Read the records and gather each line that includes "Hsub".

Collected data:
◆ ◆ ◆ ◆

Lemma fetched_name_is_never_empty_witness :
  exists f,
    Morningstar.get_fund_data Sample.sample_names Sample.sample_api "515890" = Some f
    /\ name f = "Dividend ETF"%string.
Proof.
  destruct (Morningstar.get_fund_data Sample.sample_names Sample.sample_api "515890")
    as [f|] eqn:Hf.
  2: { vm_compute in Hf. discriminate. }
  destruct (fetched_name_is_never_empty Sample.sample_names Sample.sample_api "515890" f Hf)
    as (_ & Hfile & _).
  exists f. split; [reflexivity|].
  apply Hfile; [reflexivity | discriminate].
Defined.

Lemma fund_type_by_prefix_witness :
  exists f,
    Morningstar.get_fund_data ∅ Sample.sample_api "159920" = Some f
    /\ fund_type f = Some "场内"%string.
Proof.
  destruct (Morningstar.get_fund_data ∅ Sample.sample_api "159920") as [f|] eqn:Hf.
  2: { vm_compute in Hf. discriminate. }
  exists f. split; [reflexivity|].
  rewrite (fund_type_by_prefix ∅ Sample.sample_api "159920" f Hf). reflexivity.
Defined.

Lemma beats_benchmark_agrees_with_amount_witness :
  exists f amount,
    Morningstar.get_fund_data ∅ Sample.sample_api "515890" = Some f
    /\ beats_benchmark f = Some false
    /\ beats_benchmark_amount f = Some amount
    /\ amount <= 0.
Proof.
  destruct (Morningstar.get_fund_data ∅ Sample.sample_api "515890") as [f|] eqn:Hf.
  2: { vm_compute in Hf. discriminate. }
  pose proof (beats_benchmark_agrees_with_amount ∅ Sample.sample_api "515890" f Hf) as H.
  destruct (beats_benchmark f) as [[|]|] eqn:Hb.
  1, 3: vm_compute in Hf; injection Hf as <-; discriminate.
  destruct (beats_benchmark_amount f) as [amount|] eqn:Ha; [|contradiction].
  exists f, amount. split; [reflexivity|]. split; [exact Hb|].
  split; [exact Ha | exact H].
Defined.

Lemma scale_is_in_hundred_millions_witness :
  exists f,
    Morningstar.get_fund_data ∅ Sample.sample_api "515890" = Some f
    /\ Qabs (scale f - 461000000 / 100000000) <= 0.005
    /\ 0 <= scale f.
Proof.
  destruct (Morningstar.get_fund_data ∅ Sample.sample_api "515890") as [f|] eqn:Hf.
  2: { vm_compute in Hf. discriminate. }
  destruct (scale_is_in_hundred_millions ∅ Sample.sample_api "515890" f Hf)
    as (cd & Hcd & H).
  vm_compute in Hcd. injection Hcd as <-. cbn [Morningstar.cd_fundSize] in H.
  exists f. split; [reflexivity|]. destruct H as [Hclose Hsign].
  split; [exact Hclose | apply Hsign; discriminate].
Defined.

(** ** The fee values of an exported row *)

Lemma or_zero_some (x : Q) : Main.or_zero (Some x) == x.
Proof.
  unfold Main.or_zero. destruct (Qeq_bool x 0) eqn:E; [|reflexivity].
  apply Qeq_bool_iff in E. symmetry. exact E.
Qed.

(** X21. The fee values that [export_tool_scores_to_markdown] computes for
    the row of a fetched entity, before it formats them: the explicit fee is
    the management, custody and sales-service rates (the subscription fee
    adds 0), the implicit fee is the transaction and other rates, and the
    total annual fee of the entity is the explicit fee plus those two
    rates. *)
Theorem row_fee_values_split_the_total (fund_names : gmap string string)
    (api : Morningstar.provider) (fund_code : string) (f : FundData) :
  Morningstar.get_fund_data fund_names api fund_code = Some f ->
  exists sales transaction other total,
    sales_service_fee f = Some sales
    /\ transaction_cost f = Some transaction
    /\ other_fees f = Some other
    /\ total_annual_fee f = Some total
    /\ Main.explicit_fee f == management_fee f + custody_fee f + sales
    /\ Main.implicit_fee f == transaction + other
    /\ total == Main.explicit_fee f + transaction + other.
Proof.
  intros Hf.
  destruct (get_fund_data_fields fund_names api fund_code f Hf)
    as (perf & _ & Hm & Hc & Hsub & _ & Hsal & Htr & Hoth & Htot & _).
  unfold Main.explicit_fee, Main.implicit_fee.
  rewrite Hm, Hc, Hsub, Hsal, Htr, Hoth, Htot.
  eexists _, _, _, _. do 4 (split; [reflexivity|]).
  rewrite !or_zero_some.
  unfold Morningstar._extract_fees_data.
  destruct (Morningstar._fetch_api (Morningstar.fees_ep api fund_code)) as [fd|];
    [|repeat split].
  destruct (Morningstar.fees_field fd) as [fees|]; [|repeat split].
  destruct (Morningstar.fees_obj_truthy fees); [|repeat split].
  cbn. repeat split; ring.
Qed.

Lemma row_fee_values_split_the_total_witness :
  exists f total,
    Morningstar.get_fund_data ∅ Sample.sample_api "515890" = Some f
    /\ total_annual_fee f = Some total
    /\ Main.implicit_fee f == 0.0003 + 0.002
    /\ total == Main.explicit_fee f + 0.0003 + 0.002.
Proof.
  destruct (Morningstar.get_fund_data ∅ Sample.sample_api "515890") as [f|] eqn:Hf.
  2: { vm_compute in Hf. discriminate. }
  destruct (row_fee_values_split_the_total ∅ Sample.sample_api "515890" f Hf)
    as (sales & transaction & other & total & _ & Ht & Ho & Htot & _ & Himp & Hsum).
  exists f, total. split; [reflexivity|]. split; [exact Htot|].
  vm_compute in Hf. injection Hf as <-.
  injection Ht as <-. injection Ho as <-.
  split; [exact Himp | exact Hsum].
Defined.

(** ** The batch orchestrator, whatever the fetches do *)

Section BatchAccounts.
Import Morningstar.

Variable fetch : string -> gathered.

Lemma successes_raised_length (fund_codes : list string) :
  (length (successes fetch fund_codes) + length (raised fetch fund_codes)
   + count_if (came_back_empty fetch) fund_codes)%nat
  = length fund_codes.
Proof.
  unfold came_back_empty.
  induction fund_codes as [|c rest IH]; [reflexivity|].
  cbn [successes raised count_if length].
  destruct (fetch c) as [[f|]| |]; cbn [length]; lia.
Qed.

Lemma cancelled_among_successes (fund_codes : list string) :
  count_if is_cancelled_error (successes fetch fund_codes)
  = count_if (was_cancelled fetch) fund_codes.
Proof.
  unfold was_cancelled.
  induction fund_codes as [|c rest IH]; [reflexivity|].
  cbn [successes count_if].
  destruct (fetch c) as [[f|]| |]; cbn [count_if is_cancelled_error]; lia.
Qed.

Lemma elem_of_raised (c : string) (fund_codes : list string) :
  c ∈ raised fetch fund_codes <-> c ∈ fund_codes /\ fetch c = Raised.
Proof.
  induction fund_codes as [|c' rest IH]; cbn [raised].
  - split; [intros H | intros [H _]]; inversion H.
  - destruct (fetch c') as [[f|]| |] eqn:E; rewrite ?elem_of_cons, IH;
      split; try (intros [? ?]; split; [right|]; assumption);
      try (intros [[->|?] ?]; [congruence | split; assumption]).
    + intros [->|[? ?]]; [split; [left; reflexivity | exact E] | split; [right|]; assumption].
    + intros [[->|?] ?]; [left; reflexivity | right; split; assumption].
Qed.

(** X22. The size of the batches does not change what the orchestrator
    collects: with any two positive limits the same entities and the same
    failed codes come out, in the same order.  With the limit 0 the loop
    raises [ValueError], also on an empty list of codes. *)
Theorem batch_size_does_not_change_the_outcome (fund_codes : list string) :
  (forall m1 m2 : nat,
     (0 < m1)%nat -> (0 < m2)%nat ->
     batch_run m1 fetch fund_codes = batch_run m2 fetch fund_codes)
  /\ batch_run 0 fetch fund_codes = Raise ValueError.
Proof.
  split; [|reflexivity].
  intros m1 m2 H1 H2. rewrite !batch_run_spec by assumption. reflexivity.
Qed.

◆ ◆ ◆ ◆

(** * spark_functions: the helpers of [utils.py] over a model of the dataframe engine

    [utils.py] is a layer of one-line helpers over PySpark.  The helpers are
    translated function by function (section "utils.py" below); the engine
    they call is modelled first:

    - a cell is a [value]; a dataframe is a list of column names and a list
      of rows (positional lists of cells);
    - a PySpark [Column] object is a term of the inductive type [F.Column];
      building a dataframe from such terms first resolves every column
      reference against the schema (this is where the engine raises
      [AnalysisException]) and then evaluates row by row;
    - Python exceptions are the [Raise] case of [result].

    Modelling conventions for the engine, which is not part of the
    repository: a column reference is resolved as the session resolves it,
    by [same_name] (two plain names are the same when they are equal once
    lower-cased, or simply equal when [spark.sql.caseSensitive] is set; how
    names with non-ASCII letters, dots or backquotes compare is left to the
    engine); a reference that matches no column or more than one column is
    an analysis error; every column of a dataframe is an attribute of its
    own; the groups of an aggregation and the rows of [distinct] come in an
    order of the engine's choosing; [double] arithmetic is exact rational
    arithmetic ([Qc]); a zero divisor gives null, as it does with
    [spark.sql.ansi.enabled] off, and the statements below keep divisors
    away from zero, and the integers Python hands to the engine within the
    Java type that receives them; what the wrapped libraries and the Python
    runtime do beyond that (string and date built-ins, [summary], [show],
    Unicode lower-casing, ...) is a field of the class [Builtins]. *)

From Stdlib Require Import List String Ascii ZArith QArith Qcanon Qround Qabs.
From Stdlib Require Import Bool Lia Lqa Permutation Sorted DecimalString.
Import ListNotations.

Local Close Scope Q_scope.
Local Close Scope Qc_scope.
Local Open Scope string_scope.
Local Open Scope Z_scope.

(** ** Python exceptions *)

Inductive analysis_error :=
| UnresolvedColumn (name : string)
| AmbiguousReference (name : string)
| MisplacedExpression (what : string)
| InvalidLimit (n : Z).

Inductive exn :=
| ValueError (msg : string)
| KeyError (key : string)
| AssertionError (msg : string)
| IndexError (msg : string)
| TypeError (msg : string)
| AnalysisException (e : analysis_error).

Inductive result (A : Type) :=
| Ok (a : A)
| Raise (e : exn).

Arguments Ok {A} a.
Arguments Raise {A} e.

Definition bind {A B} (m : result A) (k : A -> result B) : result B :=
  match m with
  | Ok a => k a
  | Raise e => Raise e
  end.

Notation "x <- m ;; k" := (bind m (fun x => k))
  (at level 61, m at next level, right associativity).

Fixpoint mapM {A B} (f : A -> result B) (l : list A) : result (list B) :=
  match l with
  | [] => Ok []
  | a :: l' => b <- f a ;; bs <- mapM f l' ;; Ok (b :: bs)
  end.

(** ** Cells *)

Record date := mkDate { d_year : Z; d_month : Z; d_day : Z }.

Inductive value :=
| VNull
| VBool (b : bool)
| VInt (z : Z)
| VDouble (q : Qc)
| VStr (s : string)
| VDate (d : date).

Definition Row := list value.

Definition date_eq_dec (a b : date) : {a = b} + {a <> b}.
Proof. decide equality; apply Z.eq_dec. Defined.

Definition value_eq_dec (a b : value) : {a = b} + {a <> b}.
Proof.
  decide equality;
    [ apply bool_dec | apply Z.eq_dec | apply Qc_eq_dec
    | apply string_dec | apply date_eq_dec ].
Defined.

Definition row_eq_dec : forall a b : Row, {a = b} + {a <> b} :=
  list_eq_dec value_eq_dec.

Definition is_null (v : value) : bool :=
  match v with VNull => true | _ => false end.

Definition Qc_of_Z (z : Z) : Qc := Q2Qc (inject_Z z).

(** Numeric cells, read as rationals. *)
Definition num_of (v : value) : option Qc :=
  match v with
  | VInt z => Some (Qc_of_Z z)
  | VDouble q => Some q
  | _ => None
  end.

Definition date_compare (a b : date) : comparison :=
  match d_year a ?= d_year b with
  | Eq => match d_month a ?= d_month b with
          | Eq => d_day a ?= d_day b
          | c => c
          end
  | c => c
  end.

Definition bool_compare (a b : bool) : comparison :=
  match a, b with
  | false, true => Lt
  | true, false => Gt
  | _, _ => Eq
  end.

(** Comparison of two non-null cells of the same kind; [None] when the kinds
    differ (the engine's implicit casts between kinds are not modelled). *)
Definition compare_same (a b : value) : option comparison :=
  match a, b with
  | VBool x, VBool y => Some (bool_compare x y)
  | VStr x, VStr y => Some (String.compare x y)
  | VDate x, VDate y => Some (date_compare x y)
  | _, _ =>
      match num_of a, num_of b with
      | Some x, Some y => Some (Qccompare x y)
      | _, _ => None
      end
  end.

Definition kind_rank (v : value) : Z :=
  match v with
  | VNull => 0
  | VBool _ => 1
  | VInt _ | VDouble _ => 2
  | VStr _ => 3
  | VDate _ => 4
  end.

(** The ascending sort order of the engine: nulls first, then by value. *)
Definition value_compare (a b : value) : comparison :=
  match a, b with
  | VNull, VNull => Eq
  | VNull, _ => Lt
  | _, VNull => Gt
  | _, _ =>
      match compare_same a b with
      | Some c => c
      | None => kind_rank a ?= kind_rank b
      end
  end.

◆ ◆ ◆ ◆

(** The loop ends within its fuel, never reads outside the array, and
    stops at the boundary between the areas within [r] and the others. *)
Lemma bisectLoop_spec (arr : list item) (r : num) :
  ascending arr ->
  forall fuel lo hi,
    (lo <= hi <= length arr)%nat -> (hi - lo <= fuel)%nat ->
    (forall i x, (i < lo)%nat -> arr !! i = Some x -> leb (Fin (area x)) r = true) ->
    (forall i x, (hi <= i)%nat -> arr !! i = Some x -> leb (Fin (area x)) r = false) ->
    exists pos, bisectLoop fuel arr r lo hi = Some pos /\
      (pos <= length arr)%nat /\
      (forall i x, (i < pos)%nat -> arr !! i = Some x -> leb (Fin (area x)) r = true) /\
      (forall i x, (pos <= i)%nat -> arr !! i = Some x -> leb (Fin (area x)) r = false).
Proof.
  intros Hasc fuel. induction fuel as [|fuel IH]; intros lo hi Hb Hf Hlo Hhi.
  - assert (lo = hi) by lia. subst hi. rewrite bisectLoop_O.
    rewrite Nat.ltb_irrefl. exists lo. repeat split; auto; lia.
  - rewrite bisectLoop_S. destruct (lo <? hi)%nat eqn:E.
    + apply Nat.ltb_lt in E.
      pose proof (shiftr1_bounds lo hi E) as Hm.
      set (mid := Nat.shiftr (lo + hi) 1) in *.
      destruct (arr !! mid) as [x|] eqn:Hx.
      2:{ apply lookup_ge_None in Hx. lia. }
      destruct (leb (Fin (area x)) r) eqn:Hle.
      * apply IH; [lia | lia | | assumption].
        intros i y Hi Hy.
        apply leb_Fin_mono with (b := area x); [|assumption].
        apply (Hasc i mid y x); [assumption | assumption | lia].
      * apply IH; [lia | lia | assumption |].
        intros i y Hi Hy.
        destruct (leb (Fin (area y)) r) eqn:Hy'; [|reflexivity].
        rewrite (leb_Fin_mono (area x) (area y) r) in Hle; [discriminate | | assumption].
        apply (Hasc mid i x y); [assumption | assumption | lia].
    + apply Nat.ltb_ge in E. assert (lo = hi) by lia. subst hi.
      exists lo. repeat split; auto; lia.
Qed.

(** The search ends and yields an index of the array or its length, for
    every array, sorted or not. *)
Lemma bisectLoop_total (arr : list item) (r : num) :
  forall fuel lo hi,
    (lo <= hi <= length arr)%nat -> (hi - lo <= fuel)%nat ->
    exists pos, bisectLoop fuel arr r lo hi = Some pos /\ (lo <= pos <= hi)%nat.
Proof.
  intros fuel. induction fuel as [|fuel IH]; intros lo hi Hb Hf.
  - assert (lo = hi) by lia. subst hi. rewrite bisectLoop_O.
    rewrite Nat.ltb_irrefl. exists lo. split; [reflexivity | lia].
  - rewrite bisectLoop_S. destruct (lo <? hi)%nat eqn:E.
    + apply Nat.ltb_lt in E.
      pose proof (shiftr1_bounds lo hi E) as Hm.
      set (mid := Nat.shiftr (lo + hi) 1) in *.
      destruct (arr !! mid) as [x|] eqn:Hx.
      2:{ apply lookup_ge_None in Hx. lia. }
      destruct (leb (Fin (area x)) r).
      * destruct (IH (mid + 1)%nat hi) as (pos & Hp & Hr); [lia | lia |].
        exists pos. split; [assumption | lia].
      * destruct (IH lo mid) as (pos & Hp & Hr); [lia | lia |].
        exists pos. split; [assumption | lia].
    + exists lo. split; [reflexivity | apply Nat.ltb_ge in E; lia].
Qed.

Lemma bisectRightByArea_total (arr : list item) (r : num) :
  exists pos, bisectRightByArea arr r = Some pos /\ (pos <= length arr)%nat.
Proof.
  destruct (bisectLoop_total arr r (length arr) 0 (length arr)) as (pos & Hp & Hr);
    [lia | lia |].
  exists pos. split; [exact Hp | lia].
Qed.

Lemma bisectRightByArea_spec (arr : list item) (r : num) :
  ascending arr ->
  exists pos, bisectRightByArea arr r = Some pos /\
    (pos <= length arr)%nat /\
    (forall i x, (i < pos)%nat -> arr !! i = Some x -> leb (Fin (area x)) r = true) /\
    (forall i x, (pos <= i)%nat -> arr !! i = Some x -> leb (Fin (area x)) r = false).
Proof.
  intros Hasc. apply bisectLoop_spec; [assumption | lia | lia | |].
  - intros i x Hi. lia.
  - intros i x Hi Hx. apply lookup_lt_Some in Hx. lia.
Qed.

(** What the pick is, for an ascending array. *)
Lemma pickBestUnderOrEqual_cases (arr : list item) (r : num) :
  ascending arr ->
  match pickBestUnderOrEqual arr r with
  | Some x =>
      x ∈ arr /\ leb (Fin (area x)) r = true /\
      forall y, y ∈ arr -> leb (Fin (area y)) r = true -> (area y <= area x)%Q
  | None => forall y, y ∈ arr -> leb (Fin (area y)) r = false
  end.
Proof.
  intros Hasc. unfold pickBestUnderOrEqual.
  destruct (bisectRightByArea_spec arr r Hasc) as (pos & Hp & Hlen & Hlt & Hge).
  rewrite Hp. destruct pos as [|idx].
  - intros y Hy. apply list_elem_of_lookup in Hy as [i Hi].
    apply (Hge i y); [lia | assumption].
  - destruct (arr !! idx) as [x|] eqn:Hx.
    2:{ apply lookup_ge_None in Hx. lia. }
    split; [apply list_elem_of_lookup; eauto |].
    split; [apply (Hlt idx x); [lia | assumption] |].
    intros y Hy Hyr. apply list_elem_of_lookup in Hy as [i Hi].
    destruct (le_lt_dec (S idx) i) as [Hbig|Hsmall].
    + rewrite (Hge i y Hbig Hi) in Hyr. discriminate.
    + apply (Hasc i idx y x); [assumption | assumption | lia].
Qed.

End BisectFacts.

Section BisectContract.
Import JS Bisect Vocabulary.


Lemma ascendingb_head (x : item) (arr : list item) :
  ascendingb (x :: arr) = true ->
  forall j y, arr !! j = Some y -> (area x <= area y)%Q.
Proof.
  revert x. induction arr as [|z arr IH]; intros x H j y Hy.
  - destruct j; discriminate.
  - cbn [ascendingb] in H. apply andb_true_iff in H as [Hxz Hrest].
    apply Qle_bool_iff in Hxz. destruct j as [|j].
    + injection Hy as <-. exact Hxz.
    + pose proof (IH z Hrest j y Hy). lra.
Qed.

◆ ◆ ◆ ◆

REPLY TO THE EXERCISE.
    as (perf & _ & Hm & Hc & Hsub & _ & Hsal & Htr & Hoth & Htot & _).
  rewrite Hm, Hc, Hsub, Hsal, Htr, Hoth, Htot.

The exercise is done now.